The 1995 World Summit for Social Development in Copenhagen, however, did not adopt human security. States were skeptical, believing that the idea would lead to violations of state sovereignty. The most concrete step towards human security only occurs in 1997, with the signing of the Ottawa Convention, followed by the Rome Statute in 19984. The Convention prohibits the use, stockpiling, production and transfer of anti-personnel landmines and requires their destruction (ACA, 2018), while the Statute creates the International Criminal Court (ICC), the first international court that judges individuals rather than states, i.e., the international community’s first attempt to construct a punishment mechanism for individuals who commit crimes against humanity, in cases where the national court system is reluctant or unable to prosecute (ROCHA, 2011).
In 2000, at the initiative of Japan, the United Nations Human Security Fund (UNHSF) was created, which
(..) [finances] projects related to peacebuilding, post-conflict restoration, and approaches to chronic poverty, disaster risk reduction, human trafficking and food security, seeking to translate them into operational activities that offer sustainable benefits to people and communities whose survival, dignity and livelihood are threatened as well as empower individuals to increase their resilience (ROCHA, 2017, p. 108).
Empowerment was included in the HDR as early as 1993, in the discussion on human development.

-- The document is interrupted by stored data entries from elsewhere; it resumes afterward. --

(* ===== verification/AgentState.v ===== *)
(** * The state a node agent keeps on disk

    The persisted state of apps/node-agent/src/local-xray-adapter.ts (the same
    format as simulation-adapter.ts): the envelope with the current and the
    previous snapshot, its Zod schema, its consistency check and the snapshot
    hash; and the stop-only latch with its canonical list of revoked grants.
    SHA-256 of the JSON text of a document is a parameter. *)

From S2P Require Import Prelude.
From S2P Require Import Json.
From S2P Require Import NodeAgentContract.
From S2P Require Import XrayAccess.
Open Scope Z_scope.

Record PersistedState := {
  ps_version : Z;
  ps_snapshotHash : string;
  ps_appliedAt : string;
  ps_snapshot : NodeAgentConfigurationSnapshot;
}.
Record StateEnvelope := { env_current : PersistedState; env_previous : option PersistedState }.

(** [formatVersion] has the one value 1. *)
Record StopOnlyLatch := {
  l_targetVersion : Z;
  l_enforcementDeadlineAt : string;
  l_revokedGrantIds : list string;
}.

(** ** Documents *)

Definition encode_persisted (p : PersistedState) : json :=
  JObj [("version", jint (ps_version p)); ("snapshotHash", JStr (ps_snapshotHash p));
        ("appliedAt", JStr (ps_appliedAt p)); ("snapshot", encode_snapshot (ps_snapshot p))]%string.
Definition encode_envelope (e : StateEnvelope) : json :=
  JObj [("current", encode_persisted (env_current e));
        ("previous", json_nullable encode_persisted (env_previous e))]%string.
Definition encode_latch (l : StopOnlyLatch) : json :=
  JObj [("formatVersion", jint 1); ("targetVersion", jint (l_targetVersion l));
        ("enforcementDeadlineAt", JStr (l_enforcementDeadlineAt l));
        ("revokedGrantIds", JArr (JStr <$> l_revokedGrantIds l))]%string.

(** What the snapshot hash covers: neither the applied versions nor the
    pending acknowledgement. *)
Definition hashed_grant (g : NodeAgentGrant) : json :=
  JObj [("id", JStr (g_id g)); ("status", JStr (grant_status_name (g_status g)));
        ("expiresAt", JStr (g_expiresAt g)); ("desiredVersion", jint (g_desiredVersion g));
        ("revokedAt", json_nullable JStr (g_revokedAt g));
        ("dataPlaneCredential", json_nullable JStr (g_dataPlaneCredential g))]%string.
Definition hashed_document (s : NodeAgentConfigurationSnapshot) : json :=
  JObj [("desiredConfigVersion", jint (sn_desiredConfigVersion s));
        ("grants", JArr (hashed_grant <$> sn_grants s));
        ("routes", JArr (encode_route <$> sn_routes s))]%string.

Definition encode_client (c : XrayServableClient) : json :=
  JObj [("grantId", JStr (cl_grantId c)); ("credential", JStr (cl_credential c))]%string.

(** [[...new Set(ids)].sort()] *)
Definition canonical_ids (ids : list string) : list string :=
  sort_strings (foldl (λ s x, set_add x s) [] ids).

Section state.
Context (is_uuid is_datetime : string → bool) (sha256 : json → string).

Definition hashNodeAgentSnapshot (s : NodeAgentConfigurationSnapshot) : string :=
  sha256 (hashed_document s).
Definition fingerprintClients (clients : list XrayServableClient) : string :=
  sha256 (JArr (encode_client <$> clients)).

Definition persistedStateSchema (j : json) : option PersistedState :=
  m ← zod_object j;
  guard (strict_keys ["version"; "snapshotHash"; "appliedAt"; "snapshot"]%string m);;
  version ← field m "version"%string (zod_int_min 0);
  hash ← field m "snapshotHash"%string (zod_text is_sha256_hex);
  appliedAt ← field m "appliedAt"%string (zod_text is_datetime);
  snapshot ← field m "snapshot"%string (nodeAgentConfigurationSnapshotSchema is_uuid is_datetime);
  Some {| ps_version := version; ps_snapshotHash := hash; ps_appliedAt := appliedAt;
          ps_snapshot := snapshot |}.

Definition stateEnvelopeSchema (j : json) : option StateEnvelope :=
  m ← zod_object j;
  guard (strict_keys ["current"; "previous"]%string m);;
  current ← field m "current"%string persistedStateSchema;
  previous ← field m "previous"%string (zod_nullable persistedStateSchema);
  Some {| env_current := current; env_previous := previous |}.

Definition stopOnlyLatchSchema (j : json) : option StopOnlyLatch :=
  m ← zod_object j;
  guard (strict_keys ["formatVersion"; "targetVersion"; "enforcementDeadlineAt";
                      "revokedGrantIds"]%string m);;
  format ← field m "formatVersion"%string zod_int;
  guard (format = 1);;
  target ← field m "targetVersion"%string (zod_int_min 0);
  deadline ← field m "enforcementDeadlineAt"%string (zod_text is_datetime);
  ids ← field m "revokedGrantIds"%string (zod_array (zod_text is_uuid));
  guard (ids ≠ []);;
  guard (canonical_ids ids = ids);;
  Some {| l_targetVersion := target; l_enforcementDeadlineAt := deadline;
          l_revokedGrantIds := ids |}.

Definition isPersistedStateConsistent (p : PersistedState) : bool :=
  (ps_version p =? sn_desiredConfigVersion (ps_snapshot p)) &&
  bool_decide (ps_snapshotHash p = hashNodeAgentSnapshot (ps_snapshot p)).

Definition isStateEnvelopeConsistent (e : StateEnvelope) : bool :=
  isPersistedStateConsistent (env_current e) &&
  match env_previous e with
  | None => true
  | Some previous => (ps_version previous <? ps_version (env_current e)) &&
                     isPersistedStateConsistent previous
  end.

(** ** What the schemas accept *)

Definition persisted_wf (p : PersistedState) : Prop :=
  version_ok 0 (ps_version p) ∧ is_sha256_hex (ps_snapshotHash p) ∧
  is_datetime (ps_appliedAt p) ∧ snapshot_wf is_uuid is_datetime (ps_snapshot p).
Definition envelope_wf (e : StateEnvelope) : Prop :=
  persisted_wf (env_current e) ∧ (∀ p, env_previous e = Some p → persisted_wf p).
Definition latch_wf (l : StopOnlyLatch) : Prop :=
  version_ok 0 (l_targetVersion l) ∧ is_datetime (l_enforcementDeadlineAt l) ∧
  Forall is_uuid (l_revokedGrantIds l) ∧ l_revokedGrantIds l ≠ [] ∧
  canonical_ids (l_revokedGrantIds l) = l_revokedGrantIds l.

Lemma persisted_sound j p : persistedStateSchema j = Some p → persisted_wf p.
Proof.
  unfold persistedStateSchema. intros H. option_invert H. simplify_eq. fields_sound.
  match goal with E : field _ _ (nodeAgentConfigurationSnapshotSchema _ _) = Some _ |- _ =>
    apply (field_sound _ _ _ _ _ (snapshot_schema_sound is_uuid is_datetime)) in E end.
  by split_and!.
Qed.

Lemma envelope_sound j e : stateEnvelopeSchema j = Some e → envelope_wf e.
Proof.
  unfold stateEnvelopeSchema. intros H. option_invert H. simplify_eq.
  match goal with E : field _ _ persistedStateSchema = Some _ |- _ =>
    apply (field_sound _ _ _ _ _ persisted_sound) in E end.
  match goal with E : field _ _ (zod_nullable persistedStateSchema) = Some _ |- _ =>
    apply bind_Some in E as (? & _ & E);
    pose proof (zod_nullable_sound _ _ _ _ persisted_sound E) end.
  by split.
Qed.

Lemma persisted_encode p :
  persisted_wf p → persistedStateSchema (encode_persisted p) = Some p.
Proof.
  intros (?&?&?&?). unfold persistedStateSchema. simpl. decode_fields.
  rewrite snapshot_encode by done. simpl. by destruct p.
Qed.

Lemma envelope_encode e : envelope_wf e → stateEnvelopeSchema (encode_envelope e) = Some e.
Proof.
  intros [Hc Hp]. unfold stateEnvelopeSchema. simpl. unfold field. simpl.
  rewrite persisted_encode by done. simpl.
  rewrite zod_nullable_encode by (intros p Hs; split; [by apply persisted_encode, Hp|done]).
  simpl. by destruct e.
Qed.

Lemma latch_encode l : latch_wf l → stopOnlyLatchSchema (encode_latch l) = Some l.
Proof.
  intros (?&?&Hu&Hn&Hc). unfold stopOnlyLatchSchema. simpl. unfold field. simpl.
  decode_fields.
  rewrite (mapM_encode (zod_text is_uuid)) by
    (eapply Forall_impl; [exact Hu|intros x; apply zod_text_encode]).
  simpl. rewrite option_guard_True by done. simpl. rewrite option_guard_True by done. simpl.
  by destruct l.
Qed.
End state.

(** ** Canonical lists *)

Lemma elem_of_set_add {A} `{EqDecision A} (x y : A) s : y ∈ set_add x s ↔ y ∈ s ∨ y = x.
Proof. unfold set_add. case_decide; set_solver. Qed.
Lemma NoDup_set_add {A} `{EqDecision A} (x : A) s : NoDup s → NoDup (set_add x s).
Proof.
  unfold set_add. case_decide; [done|]. intros Hs. apply NoDup_app.
  split_and!; [done|set_solver|apply NoDup_singleton].
Qed.

Lemma elem_of_set_of {A} `{EqDecision A} (l s : list A) x :
  x ∈ foldl (λ s x, set_add x s) s l ↔ x ∈ s ∨ x ∈ l.
Proof.
  revert s. induction l as [|y l IH]; intros s; simpl; [set_solver|].
  rewrite IH, elem_of_set_add. set_solver.
Qed.
Lemma NoDup_set_of {A} `{EqDecision A} (l s : list A) :
  NoDup s → NoDup (foldl (λ s x, set_add x s) s l).
Proof. revert s. induction l; intros s Hs; simpl; [done|]. by apply IHl, NoDup_set_add. Qed.
Lemma set_of_NoDup {A} `{EqDecision A} (l s : list A) :
  NoDup (s ++ l) → foldl (λ s x, set_add x s) s l = s ++ l.
Proof.
  revert s. induction l as [|x l IH]; intros s Hd; simpl; [by rewrite app_nil_r|].
  unfold set_add at 2. rewrite decide_False.
  - rewrite IH; by rewrite <- app_assoc.
  - apply NoDup_app in Hd as (_&Hn&_). intros Hx. apply (Hn _ Hx). left.
Qed.

Lemma elem_of_canonical_ids ids x : x ∈ canonical_ids ids ↔ x ∈ ids.
Proof.
  unfold canonical_ids, sort_strings. rewrite elem_of_merge_sort, elem_of_set_of. set_solver.
Qed.

Lemma canonical_ids_idempotent ids : canonical_ids (canonical_ids ids) = canonical_ids ids.
Proof.
  unfold canonical_ids at 1. rewrite set_of_NoDup; simpl.
  - unfold canonical_ids, sort_strings. apply (merge_sort_Permutation_eq String.le).
    + intros x y _ _. apply (anti_symm String.le).
    + apply merge_sort_Permutation.
  - unfold canonical_ids, sort_strings. rewrite merge_sort_Permutation.
    apply NoDup_set_of, NoDup_nil_2.
Qed.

This demonstrates that individual autonomy is essential to the state and the markets, not only for accessing civil and social rights but also because development is intended to help and support people, enabling them to have control over their own lives, whether it is within the context of physical or food security, for example.
The UNHSF became operational with the approval of Resolution 66/290 by the UN General Assembly, which recognizes that human security has three pillars: development, human rights and peace and security. This is the most emblematic resolution in terms of human security. In addition to asking member states to use the approach, it defines human security in practical terms, to be applied across the UN system. It also alters the functioning of the UN system, as it was very difficult for the agencies to find ways to understand how human security should be incorporated into everyday life.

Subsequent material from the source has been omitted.